Ele apagou DURANTE um show do The Who, que continuou com um fã puxado da plateia para tocar a bateria.
Num acidente terrível e alcoolizado, Keith atropelou e matou o próprio chofer quando tentava fugir de uma confusão num pub inglês.
Sua esposa finalmente se cansou de tanta bebedeira e tantas gracinhas e foi embora. Alguns parasitas da fama (que hoje alguns chamam de "parças") também sumiram.
Moon se viu sem plateia, sem mulher e filha e teve de confrontar sua solidão, talvez pela primeira vez na vida.
A riqueza levou à autoindulgência. Sério candidato a pior cantor de todos os tempos, Keith cometeu um álbum-solo em 1975, Two Sides of the Moon.
Ele só queria cantar algumas de suas músicas favoritas, mas botando o disco nas lojas para pobres ouvintes incautos.
Sua demolição vocal de canções de grupos afinados como "In My Life", dos Beatles, e "Don't Worry, Baby", dos Beach Boys, beira o inacreditável.
Morte acidental
A partir de 1976, Keith percebeu que seu alcoolismo estava fora de controle (especialmente depois de sentir dores terríveis no estômago) e buscou se tratar. A abstinência causou sintomas muito desconfortáveis.

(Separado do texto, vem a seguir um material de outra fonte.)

(* ===== verification/Crypto.v ===== *)
(** * Signatures and the addresses of their signers

    The Go wrappers of the vendored [crypto] and [crypto/secp256k1] packages
    that go-kord calls ([Ecrecover], [PubkeyToAddress], [Sign]), and the
    [ecrecover] precompiled contract of [core/vm] the registry contract calls.
    The elliptic-curve arithmetic itself is libsecp256k1, C code behind cgo: it
    is a parameter, the class [Secp256k1]. *)
From S2P Require Import Prelude Keccak Common.

(** ** libsecp256k1 *)

(** [ext_ecdsa_recover msg sig] is the C function of that name: the 65-byte
    uncompressed public key, [None] when it returns 0.  [ecdsa_sign msg key]
    is [secp256k1_ecdsa_sign_recoverable] followed by the compact
    serialization: the 64 bytes of r and s and the recovery id; [seckey_verify]
    and [ec_pubkey] are the key check and the public key of a secret key. *)
Class Secp256k1 := {
  ext_ecdsa_recover : Hash -> array 65 -> option (array 65);
  ecdsa_sign : Hash -> array 32 -> option (array 64 * ascii);
  seckey_verify : array 32 -> bool;
  ec_pubkey : array 32 -> array 65;
}.

(** What libsecp256k1 documents of signing and recovering: a valid key signs
    with a recovery id 0..3, and recovering from that signature gives the
    public key of the signing key. *)
Class Secp256k1Laws `{Secp256k1} := {
  sign_recid : forall msg key rs v, ecdsa_sign msg key = Some (rs, v) -> (b2N v < 4)%N;
  sign_recover : forall msg key rs v sig,
    seckey_verify key = true -> ecdsa_sign msg key = Some (rs, v) ->
    abytes sig = abytes rs ++ [v] -> ext_ecdsa_recover msg sig = Some (ec_pubkey key);
}.

Definition ErrInvalidMsgLen : error := EVar "secp256k1.ErrInvalidMsgLen".
Definition ErrInvalidSignatureLen : error := EVar "secp256k1.ErrInvalidSignatureLen".
Definition ErrInvalidRecoveryID : error := EVar "secp256k1.ErrInvalidRecoveryID".
Definition ErrInvalidKey : error := EVar "secp256k1.ErrInvalidKey".
Definition ErrSignFailed : error := EVar "secp256k1.ErrSignFailed".
Definition ErrRecoverFailed : error := EVar "secp256k1.ErrRecoverFailed".

Section crypto.
Context `{Secp256k1}.

Definition checkSignature (sig : bytes) : result (array 65) :=
  match array_of sig with
  | None => Err ErrInvalidSignatureLen
  | Some s => if (4 <=? b2N (nth 64 sig (N2b 0)))%N then Err ErrInvalidRecoveryID else Ok s
  end.

Definition RecoverPubkey (msg sig : bytes) : result (array 65) :=
  match array_of msg with
  | None => Err ErrInvalidMsgLen
  | Some m =>
      s ← checkSignature sig;
      match ext_ecdsa_recover m s with
      | None => Err ErrRecoverFailed
      | Some pubkey => Ok pubkey
      end
  end.

Definition Ecrecover (hash sig : bytes) : result (array 65) := RecoverPubkey hash sig.

(** [PubkeyToAddress] of the key whose serialization is [pub]: the last 20
    bytes of the hash of the 64 coordinate bytes.  The Go code goes through
    [elliptic.Unmarshal] and [elliptic.Marshal], which are inverse on the
    serializations libsecp256k1 returns. *)
Definition PubkeyToAddress (pub : array 65) : Address :=
  BytesToAddress (drop 12 (Keccak256 [drop 1 pub])).

(** [secp256k1.Sign], the body of [crypto.Sign] on a 32-byte key. *)
Definition Sign (msg : bytes) (seckey : array 32) : result bytes :=
  match array_of msg with
  | None => Err ErrInvalidMsgLen
  | Some m =>
      if negb (seckey_verify seckey) then Err ErrInvalidKey
      else match ecdsa_sign m seckey with
           | None => Err ErrSignFailed
           | Some (rs, v) => Ok (abytes rs ++ [v])
           end
  end.

(** The address of the signer of [hash], as [verifyClaim] and the registry
    implementations compute it. *)
Definition signer (hash : Hash) (sig : bytes) : result Address :=
  pub ← Ecrecover hash sig; Ok (PubkeyToAddress pub).

Definition addressOf (key : array 32) : Address := PubkeyToAddress (ec_pubkey key).

(** ** The [ecrecover] precompile *)

(** The order of the secp256k1 group. *)
Definition secp256k1_N : Z :=
  0xfffffffffffffffffffffffffffffffebaaedce6af48a03bbfd25e8cd0364141.

(** [big.Int.SetBytes]: a big-endian unsigned integer. *)
Definition bigBytes (l : bytes) : Z :=
  fold_left (fun n c => n * 256 + Z.of_N (b2N c))%Z l 0%Z.

(** [HexToECDSA]: the key of a scalar, of 32 bytes and between zero and the order. *)
Definition toECDSA (d : bytes) : result (array 32) :=
  if negb (length d =? 32) then Err (ETyped "fmt.Errorf" "invalid length, need %d bits")
  else if (secp256k1_N <=? bigBytes d)%Z then Err (ETyped "fmt.Errorf" "invalid private key, >=N")
  else if (bigBytes d <=? 0)%Z then Err (ETyped "fmt.Errorf" "invalid private key, zero or negative")
  else Ok (SetBytes (zero_array 32) d).
Definition HexToECDSA (hexkey : bytes) : result (array 32) :=
  match DecodeString hexkey with Ok b => toECDSA b | Err _ => Err (EMsg "invalid hex string") | Panic p => Panic p end.

(** [ValidateSignatureValues] with [homestead] false. *)
Definition ValidateSignatureValues (v : N) (r s : Z) : bool :=
  if ((r <? 1) || (s <? 1))%Z then false
  else ((r <? secp256k1_N) && (s <? secp256k1_N))%Z && ((v =? 0) || (v =? 1))%N.

(** [ecrecover.Run] on the input (hash, v, r, s) of four 32-byte words whose
    second is the byte [v] padded on the left, which is how Solidity calls
    it.  [v - 27] wraps around at 8 bits.  The precompile returns no bytes
    on failure, and the caller's result word, cleared beforehand, is then
    the zero address. *)
Definition ecrecover (hash : Hash) (v : N) (r s : bytes) : Address :=
  let v := ((v + 256 - 27) mod 256)%N in
  if negb (ValidateSignatureValues v (bigBytes r) (bigBytes s)) then zero_array 20
  else match Ecrecover hash (r ++ s ++ [N2b v]) with
       | Ok pubKey => PubkeyToAddress pubKey
       | _ => zero_array 20
       end.
End crypto.

(** ** Signing, then recovering *)

Section laws.
Context `{Secp256k1Laws}.

Lemma array_of_length {n} (l : bytes) (a : array n) : array_of l = Some a -> abytes a = l.
Proof. unfold array_of. destruct (bool_dec _ _); by intros [= <-]. Qed.

Lemma array_of_Some {n} (l : bytes) : length l = n -> exists a : array n, array_of l = Some a.
Proof.
  intros Hl. unfold array_of. destruct (bool_dec _ _) as [?|Hn]; [by eexists|].
  exfalso. apply Hn. by apply Nat.eqb_eq.
Qed.

Lemma Sign_length msg key sig : Sign msg key = Ok sig -> length sig = 65.
Proof.
  unfold Sign. destruct (array_of msg); [|done]. destruct (seckey_verify key); [|done]. simpl.
  destruct (ecdsa_sign _ _) as [[rs v]|]; [|done]. intros [= <-].
  by rewrite length_app, array_length.
Qed.

Lemma Sign_recid msg key sig : Sign msg key = Ok sig -> (b2N (nth 64 sig (N2b 0)) < 4)%N.
Proof.
  unfold Sign. destruct (array_of msg); [|done]. destruct (seckey_verify key); [|done]. simpl.
  destruct (ecdsa_sign _ _) as [[rs v]|] eqn:Hs; [|done]. intros [= <-].
  rewrite app_nth2; rewrite array_length; [|lia]. by apply sign_recid in Hs.
Qed.

Lemma signer_Sign (hash : Hash) key sig :
  Sign hash key = Ok sig -> signer hash sig = Ok (addressOf key).
Proof.
  intros Hs. pose proof (Sign_length _ _ _ Hs) as Hlen.
  pose proof (Sign_recid _ _ _ Hs) as Hv. revert Hs.
  unfold Sign, signer, Ecrecover, RecoverPubkey, checkSignature.
  rewrite array_of_abytes. destruct (seckey_verify key) eqn:Hk; [|done]. cbn [negb].
  destruct (ecdsa_sign hash key) as [[rs v]|] eqn:Hsign; [|done]. intros [= Hsig].
  destruct (array_of_Some (n:=65) sig Hlen) as [s Hs]. rewrite Hs. cbn beta iota.
  apply array_of_length in Hs.
  rewrite (proj2 (N.leb_gt 4 _) Hv). simpl.
  rewrite (sign_recover _ _ _ _ s Hk Hsign); [done|]. by rewrite Hs.
Qed.
End laws.

(** ** A toy curve

    An instance of the parameters that satisfies the laws, for the witnesses:
    the public key is the secret key twice, and a signature is that public key
    with recovery id 0. *)
Module Toy.
Lemma twice_length (k : array 32) : Nat.eqb (length (abytes k ++ abytes k)) 64 = true.
Proof. apply Nat.eqb_eq. by rewrite length_app, array_length. Qed.
Definition twice (k : array 32) : array 64 := Array (abytes k ++ abytes k) (twice_length k).

Lemma pubOf_length (l : array 64) : Nat.eqb (length (N2b 4 :: abytes l)) 65 = true.
Proof. apply Nat.eqb_eq. simpl. by rewrite array_length. Qed.
Definition pubOf (l : array 64) : array 65 := Array (N2b 4 :: abytes l) (pubOf_length l).

#[global] Instance toy : Secp256k1 := {
  ext_ecdsa_recover := fun _ sig => pubOf <$> array_of (take 64 sig);
  ecdsa_sign := fun _ key => Some (twice key, N2b 0);
  seckey_verify := fun _ => true;
  ec_pubkey := fun key => pubOf (twice key);
}.

#[global] Instance toy_laws : Secp256k1Laws.
Proof.
  split; [by intros msg key rs v [= <- <-]|]. intros msg key rs v sig _ [= <- <-] Hs. simpl.
  rewrite Hs, take_app_le by (by rewrite array_length).
  rewrite take_ge by (by rewrite array_length). change (abytes key ++ abytes key) with (abytes (twice key)).
  by rewrite array_of_abytes.
Qed.

Definition key : array 32 := SetBytes (zero_array 32) "a secret key of thirty-two bytes".
Definition otherKey : array 32 := SetBytes (zero_array 32) "one more key of thirty-two bytes".
End Toy.
Lemma Parse_rooted s u : Parse s = Ok u -> rooted (Path u) = true.
Proof.
  unfold Parse. intros Hs. inv_ok. rename x into v.
  destruct (negb (bool_decide (Scheme v = _))); [done|]. cbv zeta in Hs.
  destruct (IsHexAddress (Host v)) eqn:Hh; [|done]. injection Hs as <-. simpl.
  match goal with H : urlParse s = Ok v |- _ => apply (urlParse_rooted s v H) end.
  intros E. by rewrite E in Hh.
Qed.

(** C39: a URI that [Parse] accepts has an empty path or a path that starts
    with a slash; printing it and parsing the result gives it back, whatever
    bytes its path holds; and so the printed form is canonical: two accepted
    strings denote the same URI exactly when they print alike. *)
Theorem uri_roundtrip (s t : bytes) (u v : URI) :
  Parse s = Ok u -> Parse t = Ok v ->
  rooted (Path u) = true /\ Parse (URI_String u) = Ok u /\
  (URI_String u = URI_String v <-> u = v).
Proof.
  intros Hu%Parse_rooted Hv%Parse_rooted.
  split_and!; [done|by apply Parse_String|]. split; [|by intros ->].
  intros E. apply Parse_String in Hu, Hv. rewrite E in Hu. congruence.
Qed.

Lemma uri_roundtrip_witness :
  Parse "kord://0x5aaeb6053f3e94c9b9a09f33669435e7ef1beaed/a%20b#c" =
    Ok {| ID := HexToAddress "5aaeb6053f3e94c9b9a09f33669435e7ef1beaed"; Path := "/a b" |} /\
  rooted "/a b" = true /\
  URI_String {| ID := HexToAddress "5aaeb6053f3e94c9b9a09f33669435e7ef1beaed"; Path := "/a b" |} =
    "kord://0x5aAeb6053F3E94C9b9A09f33669435E7Ef1BeAed/a%20b".
Proof.
  assert (Parse "kord://0x5aaeb6053f3e94c9b9a09f33669435e7ef1beaed/a%20b#c" =
    Ok {| ID := HexToAddress "5aaeb6053f3e94c9b9a09f33669435e7ef1beaed"; Path := "/a b" |}) as H
    by (vm_compute; reflexivity).
  split_and!; [exact H| |vm_compute; reflexivity].
  exact (proj1 (uri_roundtrip _ _ _ _ H H)).
Defined.
(* ===== verification/EvmRules.v ===== *)
(** * Reasoning about runs of the virtual machine

    What the words and the memory of [Evm] satisfy, and a rule for each
    operation that says what the rest of a run starts from; the rules are for
    gas that does not run out, and [loop_metered] brings the gas back. *)
From S2P Require Import Prelude Keccak Common Crypto Sha1 Evm.
Local Open Scope N_scope.

(** ** Words and their bytes *)

Lemma fromBytes_app l1 l2 :
  fromBytes (l1 ++ l2) = fromBytes l1 * 256 ^ N.of_nat (length l2) + fromBytes l2.
Proof.
  unfold fromBytes. rewrite fold_left_app. generalize (fold_left (fun n c => n * 256 + b2N c) l1 0) as a.
  induction l2 as [|c l2 IH] using rev_ind; intros a; [cbn; lia|].
  rewrite !fold_left_app. cbn [fold_left]. rewrite IH, length_app. cbn [length].
  rewrite Nat2N.inj_add, N.pow_add_r. change (256 ^ N.of_nat 1) with 256. lia.
Qed.

Lemma fromBytes_bound l : fromBytes l < 256 ^ N.of_nat (length l).
Proof.
  induction l as [|c l IH] using rev_ind; [by vm_compute|].
  rewrite fromBytes_app, length_app, Nat2N.inj_add, N.pow_add_r. cbn [length].
  change (256 ^ N.of_nat 1) with 256. unfold fromBytes at 2. cbn [fold_left]. pose proof (b2N_lt c). nia.
Qed.

Lemma fromBytes_zeros k : fromBytes (replicate k (N2b 0)) = 0.
Proof.
  induction k as [|k IH]; [done|]. change (replicate (S k) (N2b 0)) with ([N2b 0] ++ replicate k (N2b 0)).
  rewrite fromBytes_app, IH. reflexivity.
Qed.

Lemma fromBytes_padded n w : w < 256 ^ N.of_nat n -> fromBytes (paddedBytes n w) = w.
Proof.
  revert w. induction n as [|n IH]; intros w Hw; [cbn in *; lia|]. cbn [paddedBytes bePut].
  change (fromBytes (paddedBytes n (w / 256) ++ [N2b (w mod 256)]) = w).
  rewrite Nat2N.inj_succ, N.pow_succ_r' in Hw.
  rewrite fromBytes_app, IH by (apply N.Div0.div_lt_upper_bound; lia).
  unfold fromBytes. cbn [fold_left length]. change (256 ^ N.of_nat 1) with 256.
  rewrite b2N_N2b by (apply N.mod_lt; lia). pose proof (N.div_mod' w 256). lia.
Qed.

Lemma length_padded n w : length (paddedBytes n w) = n.
Proof. revert w. induction n as [|n IH]; intros w; [done|]. cbn. rewrite length_app, IH. cbn. lia. Qed.
(* ===== verification/Compiled.v ===== *)
(** * The compiled registry contract

    The bytecode that [registry/contract/registry.go] carries and
    [DeployKORDRegistry] deploys, run by the virtual machine of [Evm] on calls
    packed as the bindings pack them.  Each part of the code is executed
    symbolically, by a tactic that applies the rules of [EvmRules], and the
    whole is proved to do what [Contract] says. *)
From S2P Require Import Prelude Keccak Common Crypto Sha1 Contract Evm EvmRules Abi.
Local Open Scope N_scope.

Definition KORDRegistryBin : bytes :=
  "0x6060604052341561000f57600080fd5b6102388061001e6000396000f30060606040526004361061004b5763ffffffff7c" ++
  "010000000000000000000000000000000000000000000000000000000060003504166375dfb0e08114610050578063ab2c77" ++
  "76146100a8575b600080fd5b341561005b57600080fd5b6100a6600480359060446024803590810190830135806020601f82" ++
  "0181900481020160405190810160405281815292919060208401838380828437509496506100e695505050505050565b005b" ++
  "34156100b357600080fd5b6100d473ffffffffffffffffffffffffffffffffffffffff600435166101e4565b604051908152" ++
  "60200160405180910390f35b60008060008084516041146100fa57600080fd5b602085015192506040850151915060608501" ++
  "5160001a9350601b8460ff16101561012557601b840193505b8360ff16601b1415801561013d57508360ff16601c14155b15" ++
  "61014757600080fd5b6001868585856040516000815260200160405260006040516020015260405193845260ff9092166020" ++
  "8085019190915260408085019290925260608401929092526080909201915160208103908084039060008661646e5a03f115" ++
  "156101ac57600080fd5b50506020604051035173ffffffffffffffffffffffffffffffffffffffff16600090815260208190" ++
  "5260409020959095555050505050565b73ffffffffffffffffffffffffffffffffffffffff16600090815260208190526040" ++
  "902054905600a165627a7a72305820bc3cd2f1cc7e0da514b92c0bf67d62293da625bb79164b7a48a3b7c7c58cd52c0029".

Depois de algum tempo, começou a tomar clometiazol, que atenua esses sintomas e combate a vontade de beber. O médico deixou claro que era para tomar um comprimido quando houvesse desejo de ingerir álcool – e que NUNCA o remédio e a bebida deveriam ser misturados.
Em 6 de setembro de 1978, Moon foi com a namorada Annette Walter-Lax à pré-estreia do filme A História de Buddy Holly (The Buddy Holly Story), organizada por Paul McCartney.
Após a sessão, Keith e a namorada foram jantar com os McCartney em Covent Garden, Londres. Nas fotos da pré-estreia e do jantar, a presença de uma taça com vinho branco ao alcance de Moon é constante.
Na madrugada do dia 7, Keith e a amada voltaram ao lar, no mesmo apartamento em que a cantora Mama Cass Elliot morreu quatro anos antes.
Moon brigou com Annette porque queria que ela cozinhasse para ele. Cada um dormiu num lugar diferente da casa. Sozinho, Keith tomou alguns comprimidos de clometiazol, supostamente para conseguir dormir.
Pela manhã, Annette já encontrou Keith morto pela overdose acidental do remédio. Acidental apesar de ele ter sido avisado que nunca deveria misturar o clometiazol com álcool.
Keith Moon tinha 32 anos, completados em 23 de agosto. Sua aparência e resistência física eram de alguém com mais idade. Em suas últimas gravações com The Who, semanas antes, mal aguentava tocar por mais de duas horas.
Uma vida tristemente desperdiçada na busca por estar sempre alegre.
Além da biografia de Tony Fletcher, vale uma menção ao essencialmente fotográfico A Tribute to Keith Moon: (There Is No Substitute), organizado por Ian Snowball e pelos herdeiros do baterista.